AI/TLDR

What Is the KV Cache? Why Long Chats Eat Memory

Understand the cache that makes token generation fast — and why it's the real reason long contexts cost GPU memory and money.

ADVANCED10 MIN READUPDATED 2026-06-11

In plain English

An LLM writes its answer one token at a time. To pick each new token, it has to look back at everything written so far — your prompt, the chat history, its own half-finished answer. That looking-back is the attention mechanism, and it involves real math for every previous token.

Here's the catch: most of that math is identical every single step. Token #500 doesn't change just because the model is now writing token #501. Imagine a meeting where, before anyone could say a new sentence, the minute-taker had to re-interview every person who had already spoken. Insane. The sane version: take notes the first time someone speaks, then just read the notes.

The KV cache is those notes. When a transformer processes a token, it produces two vectors for it at every layer: a key (roughly: a label describing what this token is about, used for matching) and a value (the actual information the token contributes). Once computed, these never change for that position. So the model stores them in GPU memory and reuses them for every future token instead of recomputing them.

That's the whole idea. It's not exotic — it's a plain lookup table of keys and values, growing by one entry per token. But it is single-handedly responsible for LLMs being fast enough to use, and for long conversations being expensive enough to hurt.

Why it matters

Without the cache, generation would be unusably slow. Consider a chat that's 10,000 tokens deep.

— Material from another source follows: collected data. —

(* ===== verification/Content.v ===== *)
(** apps/extension/entrypoints/content.ts: filling a login form and capturing a
    submitted one; and the popup's [fill] (entrypoints/popup/App.tsx), which asks
    it to.  The page's document is a parameter. *)
From S2P Require Import Prelude Text Json Effects Platform Items Protocol Popup.

(** What the script asks of the DOM: the first descendant a selector matches, the
    form around an element, values, and the events the page listens to. *)
Class Dom (D Node : Type) := {
  document : Node;
  query : Node -> jsstr -> D -> option Node;
  closest_form : Node -> D -> option Node;
  value : Node -> D -> jsstr;
  set_native : Node -> jsstr -> D -> D;
  dispatch : Node -> jsstr -> D -> D;
  href : D -> jsstr;
}.

Definition password_selector := jq "input[type='password']".
Definition user_selector :=
  jq "input[type='email'], input[autocomplete='username'], input[name*='user' i], input[id*='user' i], input[name*='email' i], input[type='text']".
Definition capture_selector := user_selector ++ jq ", input[type='tel']".

Section Content.
Context {D Node : Type} `{Dom D Node}.

Definition setValue (el : Node) (v : jsstr) (d : D) : D :=
  dispatch el (js "change") (dispatch el (js "input") (set_native el v d)).

Definition fillLoginForm (username password : jsstr) (d : D) : bool * D :=
  match query document password_selector d with
  | None => (false, d)
  | Some pw =>
      let scope := default document (closest_form pw d) in
      let user := query scope user_selector d in
      let d := match user, username with
               | Some u, _ :: _ => setValue u username d
               | _, _ => d
               end in
      (true, setValue pw password d)
  end.

(** [target]: the element the submit event names, if it is one. *)
Definition captureFrom (target : option Node) (d : D) : option BgRequest :=
  let scope := default document target in
  match query scope password_selector d with
  | None => None
  | Some pw =>
      match value pw d with
      | [] => None
      | password =>
          let username := match query scope capture_selector d with Some u => value u d | None => [] end in
          Some (msg_captureLogin (href d) username password)
      end
  end.

(** The message listener: [None] is [undefined], no answer. *)
Definition onFill (msg : option FillMessage) (d : D) : option bool * D :=
  match msg with
  | Some m => let '(ok, d) := fillLoginForm (fi_username m) (fi_password m) d in (Some ok, d)
  | None => (None, d)
  end.

(** The popup's [fill], with the active tab as it finds it: none, one without the
    script (the message is rejected), or a page.  The last component says whether
    the popup closes itself; the answer to the message is not looked at. *)
Inductive tab := NoTab | NoScript | Page (d : D).
Definition fill_message (item : obj) : FillMessage :=
  {| fi_username := text_at (js "username") item; fi_password := text_at (js "password") item |}.
Definition fill (item : obj) (t : tab) (p : popup) : popup * tab * bool :=
  match t with
  | NoTab => (p, t, false)
  | NoScript => (Popup.flash (js "No login form found") p, t, false)
  | Page d => (Popup.flash (js "Filled") p, Page (onFill (Some (fill_message item)) d).2, true)
  end.
End Content.

(** ** Theorems *)
Section Theorems.
Context {D Node : Type} `{Dom D Node}.

(** Filling touches nothing but the two fields: a page without a password field
    is left alone and reported; otherwise the document changes only by setting the
    password field and, when there is a user name and a field for it in the same
    form, that field before it. *)
Theorem fillLoginForm_spec username password (d : D) :
  match query document password_selector d with
  | None => fillLoginForm username password d = (false, d)
  | Some pw =>
      fillLoginForm username password d = (true, setValue pw password d) \/
      username <> [] /\ exists u, query (default document (closest_form pw d)) user_selector d = Some u /\
        fillLoginForm username password d = (true, setValue pw password (setValue u username d))
  end.
Proof.
  unfold fillLoginForm. destruct (query document password_selector d) as [pw|]; [|done].
  destruct (query _ user_selector d) as [u|]; [|by left]. destruct username as [|c username]; [by left|].
  right. split; [done|]. by exists u.
Qed.

(** The popup says Filled, and closes, whatever the page answered: a page without
    a password field is left as it was, and reported as filled. *)
Theorem fill_claims_success item (d : D) (p : popup) (Hd : query document password_selector d = None) :
  (onFill (Some (fill_message item)) d).1 = Some false /\
  fill item (Page d) p = (Popup.flash (js "Filled") p, Page d, true).
Proof. unfold fill, onFill, fillLoginForm. by rewrite Hd. Qed.

(** A capture always carries a password: a submitted form without a password
    typed in it sends nothing, and what is sent is the page's own address and the
    values of its fields. *)
Theorem captureFrom_spec target (d : D) :
  match captureFrom target d with
  | Some m => exists user password pw, m = msg_captureLogin (href d) user password /\
      query (default document target) password_selector d = Some pw /\ value pw d = password /\ password <> []
  | None => query (default document target) password_selector d = None \/
      exists pw, query (default document target) password_selector d = Some pw /\ value pw d = []
  end.
Proof.
  unfold captureFrom. destruct (query _ password_selector d) as [pw|]; [|by left].
  destruct (value pw d) as [|c v] eqn:Ev; [right; by exists pw|]. by eexists _, _, pw.
Qed.
End Theorems.
(* ===== verification/WebVault.v ===== *)
(** apps/web/src/VaultScreen.tsx: the actions of the vault screen on items, and the
    notice about sign-in attempts since the last visit. *)
From S2P Require Import Prelude Text Numeral Json JsonFacts Encoding JsonText Effects Platform Primitives.
From S2P Require Import Identifier Account Backup Objects Items Api Session VaultStore Background Health.

(** SHA-256 of [crypto.subtle.digest]. *)
Class Sha256 := {
  sha256 : bytes -> bytes;
  sha256_length : forall b, length (sha256 b) = 32%nat;
  sha256_bytes : forall b, bytes_ok (sha256 b);
}.

(** [new Date(v).getTime()]; [None] is NaN. *)
Class Dates := { date_ms : jsv -> option Z }.

(** [localStorage]: a write can be refused, and then throws. *)
Class LocalStorage (L : Type) := {
  get_local : jsstr -> L -> option jsstr;
  set_local : jsstr -> jsstr -> L -> bool * L;
  get_set_local : forall k v l, (set_local k v l).1 = true -> get_local k (set_local k v l).2 = Some v;
}.

(** The state of the VaultScreen component that these actions read or write. *)
Record screen := {
  sc_items : list obj;
  sc_loading : bool;
  sc_error : option jsstr;
  sc_toast : option jsstr;
  sc_selected : option jsstr;
  sc_alert : option jsstr;
}.
Definition mounted : screen :=
  {| sc_items := []; sc_loading := true; sc_error := None; sc_toast := None; sc_selected := None; sc_alert := None |}.
Lemma sublist_ok l l' : (forall f, f ∈ l' -> f ∈ l \/ f = blankField) -> json_ok (JArr l) -> Forall custom_draft l ->
  json_ok (JArr l') /\ Forall custom_draft l'.
Proof.
  intros Hs Hj%json_ok_arr Hl. rewrite Forall_forall in Hj, Hl. split.
  - apply json_ok_arr, Forall_forall. intros f [?| ->]%Hs; [by apply Hj|]. by apply json_okb_ok.
  - apply Forall_forall. intros f [?| ->]%Hs; [by apply Hl|]. exists [], [], []. split; [done|by left].
Qed.

Lemma fields_put_ok d l l' : draft_ok d -> fields_in d = Some l ->
  (json_ok (JArr l) -> Forall custom_draft l -> json_ok (JArr l') /\ Forall custom_draft l') ->
  draft_ok (put_fields l' d).
Proof.
  intros Hd Hl Hp. destruct (draft_get d (js "fields") Hd) as (v & Hv & Hj & (l0 & -> & Hc)); [in_keys|].
  unfold fields_in in Hl. rewrite Hv in Hl. injection Hl as ->. destruct (Hp Hj Hc) as [Hj' Hc'].
  apply draft_put; [done|in_keys|done|]. by exists l'.
Qed.

Lemma fields_of_draft d : draft_ok d -> exists l, fields_in d = Some l.
Proof.
  intros Hd. destruct (draft_get d (js "fields") Hd) as (v & Hv & _ & (l & -> & _)); [in_keys|].
  exists l. unfold fields_in. by rewrite Hv.
Qed.

Lemma part_ok (b : obj) part k v d : Forall (fun k => units_ok k) (keys b) -> part ∈ keys (blankFields (js "login")) ->
  (forall w, member_shape part w <-> exists c, w = JObj c /\ covers b c) ->
  k ∈ keys b -> units_ok v -> draft_ok d -> draft_ok (setPart part k v d).
Proof.
  intros Hb Hp Hs Hk Hv Hd. destruct (draft_get d part Hd Hp) as (w & Hw & Hj & (c & -> & Hc)%Hs).
  unfold setPart. rewrite Hw. cbn [spread own_props]. rewrite Forall_forall in Hb. apply draft_put; [done|done| |].
  - apply json_ok_put; [by apply Hb|done|done].
  - apply Hs. eexists. split; [done|]. intros j Hj'. rewrite obj_get_put. destruct (str_eqb j k); [by eexists|by apply Hc].
Qed.

Lemma edit_draft e d : draft_ok d -> edit_ok e -> exists d', edit_item e d = Some d' /\ draft_ok d'.
Proof.
  intros Hd He. destruct (fields_of_draft d Hd) as [l Hl].
  assert (Hf : forall i patch, (forall f, field_patch (patch f)) ->
    exists d', setField i patch d = Some d' /\ draft_ok d').
  { intros i patch Hp. unfold setField. rewrite Hl. eexists. split; [reflexivity|].
    apply (fields_put_ok d l); [done..|]. by apply patch_at_ok. }
  destruct e as [k v|t|k v|k v|i v|i v|i|i| |b]; cbn [edit_item edit_ok] in *.
  - destruct He as [Hk Hv]. eexists. split; [reflexivity|]. apply draft_put; [done|by apply text_key_blank|done|].
    apply text_key_shape; [done|]. by exists v.
  - eexists. split; [reflexivity|]. apply draft_put; [done|in_keys| |by exists t].
    unfold item_types in He. repeat (apply elem_of_cons in He as [->|He]; [by apply json_okb_ok|]).
    by apply not_elem_of_nil in He.
  - destruct He as [Hk Hv]. eexists. split; [reflexivity|]. apply (part_ok blankCard); [|in_keys|done..].
    repeat (constructor; [decide_forall|]). constructor.
  - destruct He as [Hk Hv]. eexists. split; [reflexivity|]. apply (part_ok blankIdentity); [|in_keys|done..].
    repeat (constructor; [decide_forall|]). constructor.
  - apply Hf. intros _. left. exists (js "label"), v. auto.
  - apply Hf. intros _. left. exists (js "value"), v. auto.
  - apply Hf. intros f. right. by eexists.
  - rewrite Hl. eexists. split; [reflexivity|]. apply (fields_put_ok d l); [done..|]. apply sublist_ok.
    unfold without. intros f [Hf'%elem_of_take|Hf']%elem_of_app; left; [by destruct Hf' as (?&?%list_elem_of_lookup_2&_)|].
    by eapply elem_of_submseteq; [|apply sublist_submseteq, sublist_drop].
  - rewrite Hl. eexists. split; [reflexivity|]. apply (fields_put_ok d l); [done..|]. apply sublist_ok.
    intros f [?|?%list_elem_of_singleton]%elem_of_app; auto.
  - eexists. split; [reflexivity|]. apply draft_put; [done|in_keys|done|by exists b].
Qed.

Lemma setField_get i patch d d' k : setField i patch d = Some d' -> k <> js "fields" -> obj_get k d' = obj_get k d.
Proof. unfold setField. intros (l & _ & [= <-])%bind_Some Hk. by apply obj_get_put_ne. Qed.

(** An edit leaves the other members alone. *)
Lemma edit_get e d d' k : edit_item e d = Some d' -> k ∉ [js "type"; js "card"; js "identity"; js "fields"; js "favorite"] ->
  obj_get k d' = match e with SetText k' v => if str_eqb k k' then Some (JStr v) else obj_get k d | _ => obj_get k d end.
Proof.
  intros He Hk. repeat (apply not_elem_of_cons in Hk as [? Hk]).
  destruct e; cbn [edit_item] in He; try (injection He as <-; first [apply obj_get_put|by apply obj_get_put_ne]);
    try (by eapply setField_get); apply bind_Some in He as (l & _ & [= <-]); by apply obj_get_put_ne.
Qed.

Lemma edits_draft es : forall d, draft_ok d -> Forall edit_ok es ->
  exists d', edits es d = Some d' /\ draft_ok d' /\ obj_get (js "id") d' = obj_get (js "id") d /\
    forall k, k ∈ TEXT_KEYS -> text_at k d' = typed k es (text_at k d).
Proof.
  induction es as [|e es IH]; intros d Hd Hes; [by exists d|]. apply Forall_cons in Hes as [He Hes].
  destruct (edit_draft e d Hd He) as (d1 & E1 & Hd1). destruct (IH d1 Hd1 Hes) as (d2 & E2 & Hd2 & Hid & Ht).
  exists d2. cbn [edits]. rewrite E1. split_and!; [done|done| |].
  - rewrite Hid, (edit_get e d d1) by (done || (apply (bool_decide_unpack _); by vm_compute)).
    destruct e as [k v| | | | | | | | |]; try done. destruct He as [Hk _]. rewrite str_eqb_ne; [done|].
    intros <-. revert Hk. apply (bool_decide_unpack (js "id" ∉ TEXT_KEYS)). by vm_compute.
  - intros k Hk. rewrite Ht by done. assert (Hk' : k ∉ [js "type"; js "card"; js "identity"; js "fields"; js "favorite"]).
    { revert k Hk. apply Forall_forall. apply (bool_decide_unpack _). by vm_compute. }
    unfold text_at. rewrite (edit_get e d d1) by done. destruct e; cbn [typed]; try done.
    by destruct (str_eqb k k0).
Qed.

Section Settling.
Context `{Unicode}.

Lemma norm_custom_draft f : custom_draft f -> is_object f = true /\ norm_custom f = Some (settle_custom f).
Proof. by intros (l & v & h & -> & [-> | [[|] ->]]). Qed.

Lemma norm_customs_draft l : Forall custom_draft l -> norm_customs (Some (JArr l)) = Some (JArr (map settle_custom l)).
Proof.
  intros Hl. cbn. assert (List.filter is_object l = l) as ->.
  { induction Hl as [|f l [Hf _]%norm_custom_draft _ IH]; [done|]. cbn. by rewrite Hf, IH. }
  assert (mapM norm_custom l = Some (map settle_custom l)) as ->; [|done].
  induction Hl as [|f l [_ Hf]%norm_custom_draft _ IH]; [done|]. cbn. by rewrite Hf, IH.
Qed.

Lemma covers_assign b c k : NoDup (keys c) -> covers b c -> k ∈ keys b -> obj_get k (obj_assign b c) = obj_get k c.
Proof. intros Hn Hc Hk. rewrite obj_get_assign by done. by destruct (Hc k Hk) as [v ->]. Qed.

Lemma json_ok_NoDup o : json_ok (JObj o) -> NoDup (keys o).
Proof. intros [Ho _]%json_ok_obj. by apply keys_ok_NoDup. Qed.

(** A draft without its id is an item to store, and reads back as what it says. *)
Lemma draft_reads d : draft_ok d -> savable (fields_of d) /\ reads_as d (settled (fields_of d)).
Proof.
  intros Hd. assert (Hg : forall k, k ∈ keys (blankFields (js "login")) -> obj_get k (fields_of d) = obj_get k d).
  { intros k Hk. apply obj_get_delete. intros ->. revert Hk.
    apply (bool_decide_unpack (js "id" ∉ keys (blankFields (js "login")))). by vm_compute. }
  assert (Ht : forall k, k ∈ TEXT_KEYS -> exists s, obj_get k (fields_of d) = Some (JStr s)).
  { intros k Hk. destruct (draft_get d k Hd) as (v & Hv & _ & Hs); [by apply text_key_blank|].
    apply text_key_shape in Hs as [s ->]; [|done]. exists s. by rewrite Hg by by apply text_key_blank. }
  destruct (draft_get d (js "fields") Hd) as (vf & Hf & _ & (l & -> & Hl)); [in_keys|].
  destruct (draft_get d (js "favorite") Hd) as (vb & Hb & _ & (b & ->)); [in_keys|].
  destruct (draft_get d (js "type") Hd) as (vt & Hty & _ & (t & -> & Htin)); [in_keys|].
  destruct (draft_get d (js "card") Hd) as (vc & Hc & Hcj & (c & -> & Hcc)); [in_keys|].
  destruct (draft_get d (js "identity") Hd) as (vi & Hi & Hij & (i & -> & Hic)); [in_keys|].
  assert (Hs : savable (fields_of d)).
  { split; [apply json_ok_delete, Hd|]. eapply normalize_some; [exact Ht| |].
    - rewrite Hg, Hf by in_keys. by apply norm_customs_draft.
    - rewrite Hg, Hb by in_keys. apply norm_favorite_same. }
  split; [done|]. apply savable_some in Hs.
  destruct (normalize_members _ _ Hs) as (_ & Nt & Nc & Ni & (c' & Nf & Gf) & (f' & Nb & Gb) & Nx & _).
  cbn [get_prop] in *. rewrite Hg in Nt, Nc, Ni, Nf, Nb by in_keys.
  rewrite Hty, norm_type_same in Nt by done. rewrite Hc in Nc. rewrite Hi in Ni.
  rewrite Hf, norm_customs_draft in Nf by done. injection Nf as <-. rewrite Hb, norm_favorite_same in Nb. injection Nb as <-.
  split.
  - intros k Hk. apply elem_of_cons in Hk as [->|Hk]; [by rewrite Nt, Hty|].
    apply elem_of_cons in Hk as [->|Hk]; [by rewrite Gb, Hb|]. destruct (Nx k Hk) as (v & Hv & ->).
    destruct (Ht k Hk) as [s E]. rewrite E in Hv. injection Hv as <-. by rewrite <- Hg, E by by apply text_key_blank.
  - intros k Hk. unfold part_of. rewrite Nc, Hc. by apply covers_assign; [apply json_ok_NoDup| |].
  - intros k Hk. unfold part_of. rewrite Ni, Hi. by apply covers_assign; [apply json_ok_NoDup| |].
  - unfold customs_of, fields_in. by rewrite Gf, Hf.
Qed.

Lemma nested_part part k it : nested_at part k it = text_at k (part_of part it).
Proof. unfold nested_at, part_of. by destruct (obj_get part it) as [[]|]. Qed.

(** An item of the vault, as the screen shows it, is a draft. *)
Lemma shown_get id it k : NoDup (keys it) -> k <> js "id" -> obj_get k (shown (id, it)) = obj_get k it.
Proof.
  intros Hn Hk. unfold shown, with_member. cbn [str fst snd]. rewrite obj_get_assign by done. cbn [obj_get].
  rewrite str_eqb_ne by done. by destruct (obj_get k it).
Qed.

Lemma shown_id id it : obj_get (js "id") it = None -> NoDup (keys it) -> obj_get (js "id") (shown (id, it)) = Some (JStr id).
Proof. intros Hi Hn. unfold shown, with_member. cbn [str fst snd]. rewrite obj_get_assign by done. by rewrite Hi. Qed.

Lemma wf_draft it : item_wf it -> json_ok (JObj it) -> draft_ok it.
Proof.
  intros [_ (t & Ht & Htin) Hx (c & Hc & Hco) (i & Hi & Hio) (l & Hf & Hl) (b & Hb)] Hj. split; [done|].
  assert (Hov : forall b' o, over b' o -> covers b' o).
  { intros b' o (I & B & X & -> & Hk & _) k Hkb. apply obj_get_Some_keys. rewrite !keys_app, Hk, !elem_of_app. by right; left. }
  assert (Hcu : Forall custom_draft l).
  { eapply Forall_impl; [exact Hl|]. intros f (la & v & h & -> & Hh). exists la, v, h. split; [done|].
    destruct Hh as [-> | ->]; [by left|right; by eexists]. }
  assert (Htx : forall k, k ∈ TEXT_KEYS -> exists v, obj_get k it = Some v /\ member_shape k v).
  { intros k Hk. destruct (Hx k Hk) as [s Hs]. exists (JStr s). split; [done|]. apply text_key_shape; [done|by eexists]. }
  apply Forall_forall.
  repeat (constructor; [first [apply Htx; in_keys|eexists; split; [eassumption|eexists; split; [reflexivity|by eauto]]
    |eexists; split; [eassumption|by eexists]]|]). constructor.
Qed.

Lemma shown_draft id it : item_wf it -> json_ok (JObj it) -> units_ok id -> draft_ok (shown (id, it)).
Proof.
  intros Hw Hj Hi. split.
  - apply json_ok_assign; [|by apply json_ok_obj in Hj as [_ ?]]. apply json_ok_obj. split; [done|].
    constructor; [split; [decide_forall|done]|constructor].
  - intros k Hk. rewrite shown_get; [by apply wf_draft|by apply json_ok_NoDup|].
    intros ->. revert Hk. apply (bool_decide_unpack (js "id" ∉ keys (blankFields (js "login")))). by vm_compute.
Qed.
End Settling.

(** ** The notes of the detail pane *)

(** ItemDetail keeps the notes it was mounted with; its key is the item's id, so
    it is kept as long as the same item stays selected. *)
Record pane := Pane { pn_id : jsstr; pn_notes : jsstr }.
Definition mount (item : obj) : pane := Pane (text_at (js "id") item) (text_at (js "notes") item).
Definition render (p : option pane) (item : obj) : pane :=
  match p with
  | Some q => if str_eqb (pn_id q) (text_at (js "id") item) then q else mount item
  | None => mount item
  end.
Definition typeNotes (v : jsstr) (p : pane) : pane := Pane (pn_id p) v.

(** ** The fields of the detail pane *)

(** A row is there when its text is not empty; that of the 2FA secret then shows
    the current code. *)
Definition row (label v : jsstr) : list (jsstr * jsstr) := match v with [] => [] | _ => [(label, v)] end.

Definition cardExpiry (it : obj) : jsstr :=
  join (js " / ") (List.filter (fun t => negb (bool_decide (t = [])))
    [nested_at (js "card") (js "expMonth") it; nested_at (js "card") (js "expYear") it]).
(* ===== verification/AsyncButton.v ===== *)
(** apps/web/src/components/AsyncButton.tsx and its copy in apps/desktop: the
    button that runs an asynchronous action, and the editor it closes. *)
From stdpp Require Import relations.
From S2P Require Import Prelude Items Process Ui.

Inductive button_state := Idle | Loading | Success.
#[global] Instance button_state_eq_dec : EqDecision button_state.
Proof. solve_decision. Defined.

(** How [props.onClick()] settles. *)
Inductive outcome := ReturnedFalse | Returned | Threw.

(** The React state, with the runs of the action in flight, the pending timeouts,
    and how often the action succeeded and [onSuccess] was called. *)
Record button := Button {
  bt_state : button_state;
  bt_running : nat;
  bt_timers : nat;
  bt_succeeded : nat;
  bt_called : nat;
}.
Definition fresh_button : button := Button Idle 0 0 0 0.

(** [handle]: up to its [await], after it, and its timeout. *)
Definition handle (b : button) : button :=
  match bt_state b with
  | Idle => Button Loading (S (bt_running b)) (bt_timers b) (bt_succeeded b) (bt_called b)
  | _ => b
  end.
Definition settle (o : outcome) (b : button) : button :=
  match o with
  | ReturnedFalse | Threw => Button Idle (pred (bt_running b)) (bt_timers b) (bt_succeeded b) (bt_called b)
  | Returned => Button Success (pred (bt_running b)) (S (bt_timers b)) (S (bt_succeeded b)) (bt_called b)
  end.
Definition timeout (b : button) : button :=
  Button Idle (bt_running b) (pred (bt_timers b)) (bt_succeeded b) (S (bt_called b)).

Inductive button_step : button -> button -> Prop :=
| press b : button_step b (handle b)
| settles b o : (0 < bt_running b)%nat -> button_step b (settle o b)
| times_out b : (0 < bt_timers b)%nat -> button_step b (timeout b).

(** The button as it is rendered. *)
Definition render_button {A} (label loadingLabel successLabel : jsstr) (st : button_state) (onClick : A) : node A :=
  Ui.Button (match st with Idle => label | Loading => loadingLabel | Success => successLabel end)
         (negb (bool_decide (st = Loading))) onClick.

(** What the state says about the rest. *)
Definition consistent (b : button) : Prop :=
  (bt_called b + bt_timers b = bt_succeeded b)%nat /\
  match bt_state b with
  | Idle => bt_running b = 0%nat /\ bt_timers b = 0%nat
  | Loading => bt_running b = 1%nat /\ bt_timers b = 0%nat
  | Success => bt_running b = 0%nat /\ bt_timers b = 1%nat
  end.

Lemma step_consistent b b' : button_step b b' -> consistent b -> consistent b'.
Proof.
  intros Hs [Hc Hb]. destruct Hs as [b|b o Hr|b Ht]; unfold consistent in *;
    destruct b as [[| |] r t n c]; try destruct o; cbn in *; lia.
Qed.

(** ** The editor the button closes: [onSuccess] is the [onCancel] of the screen *)

(** The form that is open, and the pending timeouts of forms that saved. *)
Record page := Page { editing : option obj; closing : nat }.
Inductive page_step : page -> page -> Prop :=
| open p it : page_step p (Page (Some it) (closing p))
| cancel p : page_step p (Page None (closing p))
| saved p it : editing p = Some it -> page_step p (Page (Some it) (S (closing p)))
| closes p n : closing p = S n -> page_step p (Page None n).

(** ** Theorems *)

(** An action never runs twice at once, however often the button is pressed;
    every run that succeeds has [onSuccess] called once, and no other run has; and
    the button always gets back to idle, by the steps it waits for. *)
Theorem async_button_exact b (Hr : rtc button_step fresh_button b) :
  (bt_running b <= 1)%nat /\ (bt_called b + bt_timers b = bt_succeeded b)%nat /\
  (bt_state b = Idle -> bt_called b = bt_succeeded b) /\
  (bt_state b <> Idle -> handle b = b) /\
  exists b', rtc button_step b b' /\ bt_state b' = Idle.
Proof.
  apply (rtc_invariant button_step consistent) in Hr; [|apply step_consistent|done]. destruct Hr as [Hc Hb].
  split_and!; [destruct (bt_state b); lia|done|intros Hi; rewrite Hi in Hb; lia|by unfold handle; destruct (bt_state b)|].
  destruct (bt_state b) eqn:Es.
  - by exists b.
  - exists (settle ReturnedFalse b). split; [|done]. apply rtc_once, settles. lia.
  - exists (timeout b). split; [|done]. apply rtc_once, times_out. lia.
Qed.

(** The timeout outlives the form: when a form that saved is closed by hand, its
    timeout still closes whatever is edited by then. *)
Theorem late_close (a b : obj) : exists p, rtc page_step (Page None 0) p /\ editing p = Some b /\ page_step p (Page None 0) /\
  closing p = 1%nat.
Proof.
  exists (Page (Some b) 1). split_and!; [|done|by apply closes|done].
  eapply rtc_l; [apply (open _ a)|]. eapply rtc_l; [by apply (saved _ a)|].
  eapply rtc_l; [apply cancel|]. apply rtc_once, (open (Page None 1)).
Qed.

Lemma async_button_exact_witness : exists b, rtc button_step fresh_button b /\ bt_running b = 1%nat /\ (bt_running b <= 1)%nat /\
  handle b = b.
Proof.
  assert (Hr : rtc button_step fresh_button (handle fresh_button)) by apply rtc_once, press.
  exists (handle fresh_button). pose proof (async_button_exact _ Hr) as (H1 & _ & _ & H2 & _).
  split_and!; [exact Hr|reflexivity|exact H1|by apply H2].
Defined.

To produce token #10,001, the model would have to re-run the attention math for all 10,000 previous tokens, at every layer — and then do it again for token #10,002, and again for #10,003. The work per token grows with the conversation, and the total work explodes. With the cache, each new token only pays for itself: one fresh computation, plus cheap lookups into stored keys and values.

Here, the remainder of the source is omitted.